── Recorded information

(* src/src/utils/tenant-relations.js:27-50 COMPOSITE_TENANT_RELATIONS *)
Definition COMPOSITE_TENANT_RELATIONS : list (string * list (string * list string)) :=
  [ ("clientagentrunreview", [("run", ["runId"; "organizationId"])]);
    ("resourcelink", [("organization", ["organizationId"]);
       ("project", ["projectId"; "organizationId"]);
       ("task", ["taskId"; "projectId"]);
       ("createdBy", ["createdById"; "organizationId"])]);
    ("portalassistantconfig", [("client", ["clientId"; "organizationId"])]);
    ("portalassistantconversation", [("client", ["clientId"; "organizationId"]);
       ("project", ["projectId"; "organizationId"])]);
    ("portalassistantrun", [("client", ["clientId"; "organizationId"]);
       ("project", ["projectId"; "organizationId"]);
       ("conversation", ["conversationId"; "organizationId"])]);
    ("portalhandoffrequest", [("client", ["clientId"; "organizationId"]);
       ("project", ["projectId"; "organizationId"])]);
    ("workspaceaccountmanagerbinding", [("channel", ["channelId"; "organizationId"]);
       ("client", ["clientId"; "organizationId"]);
       ("project", ["projectId"; "organizationId"]);
       ("profile", ["profileId"; "organizationId"]);
       ("createdBy", ["createdById"; "organizationId"]);
       ("updatedBy", ["updatedById"; "organizationId"])]);
    ("workspaceaccountmanagerinvocation", [("binding", ["bindingId"; "organizationId"]);
       ("sourceMessage", ["sourceMessageId"; "organizationId"]);
       ("requestedBy", ["requestedById"; "organizationId"]);
       ("conversation", ["conversationId"; "organizationId"]);
       ("run", ["runId"; "organizationId"])]);
    ("gmailsendreceipt", [("user", ["userId"; "organizationId"])]);
    ("clientserviceproject", [("client", ["clientId"; "organizationId"]);
       ("credential", ["credentialId"; "organizationId"; "clientId"])]);
    ("clientservicereport", [("client", ["clientId"; "organizationId"]);
       ("mapping", ["mappingId"; "organizationId"; "clientId"])]);
    ("clientagentprofile", [("createdBy", ["createdById"; "organizationId"]);
       ("updatedBy", ["updatedById"; "organizationId"])]);
    ("clientagentconversation", [("createdBy", ["createdById"; "organizationId"]);
       ("sourceChannel", ["sourceChannelId"; "organizationId"]);
       ("sourceBinding", ["sourceBindingId"; "organizationId"])]);
    ("clientagentrun", [("conversation", ["conversationId"; "organizationId"]);
       ("requestedBy", ["requestedById"; "organizationId"])]);
    ("workspacechatchannel", [("createdBy", ["createdById"; "organizationId"])]);
    ("workspacechatmember", [("channel", ["channelId"; "organizationId"]);
       ("user", ["userId"; "organizationId"])]);
    ("workspacechatmessage", [("channel", ["channelId"; "organizationId"]);
       ("author", ["authorId"; "organizationId"])]);
    ("workspacechatattention", [("channel", ["channelId"; "organizationId"]);
       ("message", ["messageId"; "organizationId"]);
       ("recipient", ["recipientId"; "organizationId"])]);
    ("workspacecollection", [("author", ["authorId"; "organizationId"])]);
    ("workspacerecord", [("collection", ["collectionId"; "organizationId"]);
       ("author", ["authorId"; "organizationId"])]);
    ("workspacerecordform", [("collection", ["collectionId"; "organizationId"]);
       ("author", ["authorId"; "organizationId"])]) ].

────

### What the task asks
Copy out all of the material, word for word.

### Task solution
(* src/src/utils/tenant-relations.js:27-50 COMPOSITE_TENANT_RELATIONS *)
Definition COMPOSITE_TENANT_RELATIONS : list (string * list (string * list string)) :=
  [ ("clientagentrunreview", [("run", ["runId"; "organizationId"])]);
    ("resourcelink", [("organization", ["organizationId"]);
       ("project", ["projectId"; "organizationId"]);
       ("task", ["taskId"; "projectId"]);
       ("createdBy", ["createdById"; "organizationId"])]);
    ("portalassistantconfig", [("client", ["clientId"; "organizationId"])]);
    ("portalassistantconversation", [("client", ["clientId"; "organizationId"]);
       ("project", ["projectId"; "organizationId"])]);
    ("portalassistantrun", [("client", ["clientId"; "organizationId"]);
       ("project", ["projectId"; "organizationId"]);
       ("conversation", ["conversationId"; "organizationId"])]);
    ("portalhandoffrequest", [("client", ["clientId"; "organizationId"]);
       ("project", ["projectId"; "organizationId"])]);
    ("workspaceaccountmanagerbinding", [("channel", ["channelId"; "organizationId"]);
       ("client", ["clientId"; "organizationId"]);
       ("project", ["projectId"; "organizationId"]);
       ("profile", ["profileId"; "organizationId"]);
       ("createdBy", ["createdById"; "organizationId"]);
       ("updatedBy", ["updatedById"; "organizationId"])]);
    ("workspaceaccountmanagerinvocation", [("binding", ["bindingId"; "organizationId"]);
       ("sourceMessage", ["sourceMessageId"; "organizationId"]);
       ("requestedBy", ["requestedById"; "organizationId"]);
       ("conversation", ["conversationId"; "organizationId"]);
       ("run", ["runId"; "organizationId"])]);
    ("gmailsendreceipt", [("user", ["userId"; "organizationId"])]);
    ("clientserviceproject", [("client", ["clientId"; "organizationId"]);
       ("credential", ["credentialId"; "organizationId"; "clientId"])]);
    ("clientservicereport", [("client", ["clientId"; "organizationId"]);
       ("mapping", ["mappingId"; "organizationId"; "clientId"])]);
    ("clientagentprofile", [("createdBy", ["createdById"; "organizationId"]);
       ("updatedBy", ["updatedById"; "organizationId"])]);
    ("clientagentconversation", [("createdBy", ["createdById"; "organizationId"]);
       ("sourceChannel", ["sourceChannelId"; "organizationId"]);
       ("sourceBinding", ["sourceBindingId"; "organizationId"])]);
    ("clientagentrun", [("conversation", ["conversationId"; "organizationId"]);
       ("requestedBy", ["requestedById"; "organizationId"])]);
    ("workspacechatchannel", [("createdBy", ["createdById"; "organizationId"])]);
    ("workspacechatmember", [("channel", ["channelId"; "organizationId"]);
       ("user", ["userId"; "organizationId"])]);
    ("workspacechatmessage", [("channel", ["channelId"; "organizationId"]);
       ("author", ["authorId"; "organizationId"])]);
    ("workspacechatattention", [("channel", ["channelId"; "organizationId"]);
       ("message", ["messageId"; "organizationId"]);
       ("recipient", ["recipientId"; "organizationId"])]);
    ("workspacecollection", [("author", ["authorId"; "organizationId"])]);
    ("workspacerecord", [("collection", ["collectionId"; "organizationId"]);
       ("author", ["authorId"; "organizationId"])]);
    ("workspacerecordform", [("collection", ["collectionId"; "organizationId"]);
       ("author", ["authorId"; "organizationId"])]) ].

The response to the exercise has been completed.